Records from a collection
# # # # # # #
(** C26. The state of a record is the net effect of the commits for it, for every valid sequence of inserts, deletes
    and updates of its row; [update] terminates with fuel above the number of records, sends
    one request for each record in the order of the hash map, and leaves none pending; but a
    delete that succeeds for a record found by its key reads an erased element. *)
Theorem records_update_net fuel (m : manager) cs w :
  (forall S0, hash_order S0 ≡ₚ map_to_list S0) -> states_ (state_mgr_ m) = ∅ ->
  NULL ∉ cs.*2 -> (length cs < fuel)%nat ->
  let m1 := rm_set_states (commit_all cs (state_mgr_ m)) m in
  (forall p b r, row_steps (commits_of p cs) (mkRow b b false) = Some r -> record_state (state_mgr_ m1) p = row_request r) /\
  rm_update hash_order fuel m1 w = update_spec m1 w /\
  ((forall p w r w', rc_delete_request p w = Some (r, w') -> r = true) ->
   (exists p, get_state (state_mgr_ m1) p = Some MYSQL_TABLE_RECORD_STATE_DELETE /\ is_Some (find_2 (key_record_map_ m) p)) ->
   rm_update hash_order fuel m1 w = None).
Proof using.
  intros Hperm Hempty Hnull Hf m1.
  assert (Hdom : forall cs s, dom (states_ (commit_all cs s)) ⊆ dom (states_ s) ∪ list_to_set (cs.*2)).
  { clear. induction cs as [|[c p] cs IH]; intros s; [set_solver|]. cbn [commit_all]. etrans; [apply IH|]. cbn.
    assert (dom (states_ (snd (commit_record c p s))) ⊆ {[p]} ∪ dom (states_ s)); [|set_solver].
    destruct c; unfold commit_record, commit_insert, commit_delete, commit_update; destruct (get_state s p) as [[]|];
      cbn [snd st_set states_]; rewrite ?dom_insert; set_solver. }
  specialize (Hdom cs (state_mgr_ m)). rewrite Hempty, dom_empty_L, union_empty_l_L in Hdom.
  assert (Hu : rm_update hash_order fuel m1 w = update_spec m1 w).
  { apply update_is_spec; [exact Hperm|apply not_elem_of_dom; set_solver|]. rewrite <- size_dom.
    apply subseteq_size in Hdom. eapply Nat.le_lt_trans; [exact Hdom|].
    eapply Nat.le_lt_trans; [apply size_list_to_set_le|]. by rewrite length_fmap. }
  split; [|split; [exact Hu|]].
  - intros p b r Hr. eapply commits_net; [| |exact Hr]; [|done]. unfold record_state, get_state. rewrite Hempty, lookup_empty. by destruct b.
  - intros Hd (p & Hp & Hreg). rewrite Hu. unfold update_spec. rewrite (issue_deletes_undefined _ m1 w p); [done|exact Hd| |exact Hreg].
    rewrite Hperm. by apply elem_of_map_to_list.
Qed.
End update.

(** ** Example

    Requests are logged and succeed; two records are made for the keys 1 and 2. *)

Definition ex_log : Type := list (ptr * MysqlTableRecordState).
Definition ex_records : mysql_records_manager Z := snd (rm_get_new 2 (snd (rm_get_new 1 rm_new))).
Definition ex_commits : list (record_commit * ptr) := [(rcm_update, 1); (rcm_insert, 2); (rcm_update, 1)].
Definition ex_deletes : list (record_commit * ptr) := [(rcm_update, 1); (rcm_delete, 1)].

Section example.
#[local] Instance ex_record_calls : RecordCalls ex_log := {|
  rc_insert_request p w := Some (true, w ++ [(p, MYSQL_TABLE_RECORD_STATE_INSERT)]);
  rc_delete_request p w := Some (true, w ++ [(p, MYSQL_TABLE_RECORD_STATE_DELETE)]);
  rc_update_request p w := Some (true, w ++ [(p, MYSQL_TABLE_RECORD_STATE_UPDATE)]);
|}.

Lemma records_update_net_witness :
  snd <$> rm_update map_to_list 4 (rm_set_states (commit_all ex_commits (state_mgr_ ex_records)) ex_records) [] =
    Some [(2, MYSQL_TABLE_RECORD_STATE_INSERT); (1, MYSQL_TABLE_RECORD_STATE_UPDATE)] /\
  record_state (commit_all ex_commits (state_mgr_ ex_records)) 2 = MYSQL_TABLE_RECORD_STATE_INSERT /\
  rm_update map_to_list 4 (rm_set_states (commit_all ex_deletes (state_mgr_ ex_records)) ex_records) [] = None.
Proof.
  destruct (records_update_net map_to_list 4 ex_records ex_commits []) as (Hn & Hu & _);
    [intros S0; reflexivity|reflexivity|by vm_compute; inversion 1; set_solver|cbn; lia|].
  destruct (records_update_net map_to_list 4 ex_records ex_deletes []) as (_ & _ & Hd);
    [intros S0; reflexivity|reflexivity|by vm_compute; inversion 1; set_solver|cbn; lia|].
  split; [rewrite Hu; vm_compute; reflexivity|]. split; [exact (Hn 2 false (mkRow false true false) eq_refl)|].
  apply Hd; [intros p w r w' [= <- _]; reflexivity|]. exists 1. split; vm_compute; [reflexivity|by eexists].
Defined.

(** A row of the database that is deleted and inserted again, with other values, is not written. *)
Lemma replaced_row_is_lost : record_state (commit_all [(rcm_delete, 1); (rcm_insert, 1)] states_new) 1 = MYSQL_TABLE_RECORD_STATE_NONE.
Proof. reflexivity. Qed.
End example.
# # # # # # #
TASK
Reproduce verbatim only the lines from the one holding "apply Hd; [intros" through the end of the records.

ANSWER AREA
  apply Hd; [intros p w r w' [= <- _]; reflexivity|]. exists 1. split; vm_compute; [reflexivity|by eexists].
Defined.

(** A row of the database that is deleted and inserted again, with other values, is not written. *)
Lemma replaced_row_is_lost : record_state (commit_all [(rcm_delete, 1); (rcm_insert, 1)] states_new) 1 = MYSQL_TABLE_RECORD_STATE_NONE.
Proof. reflexivity. Qed.
End example.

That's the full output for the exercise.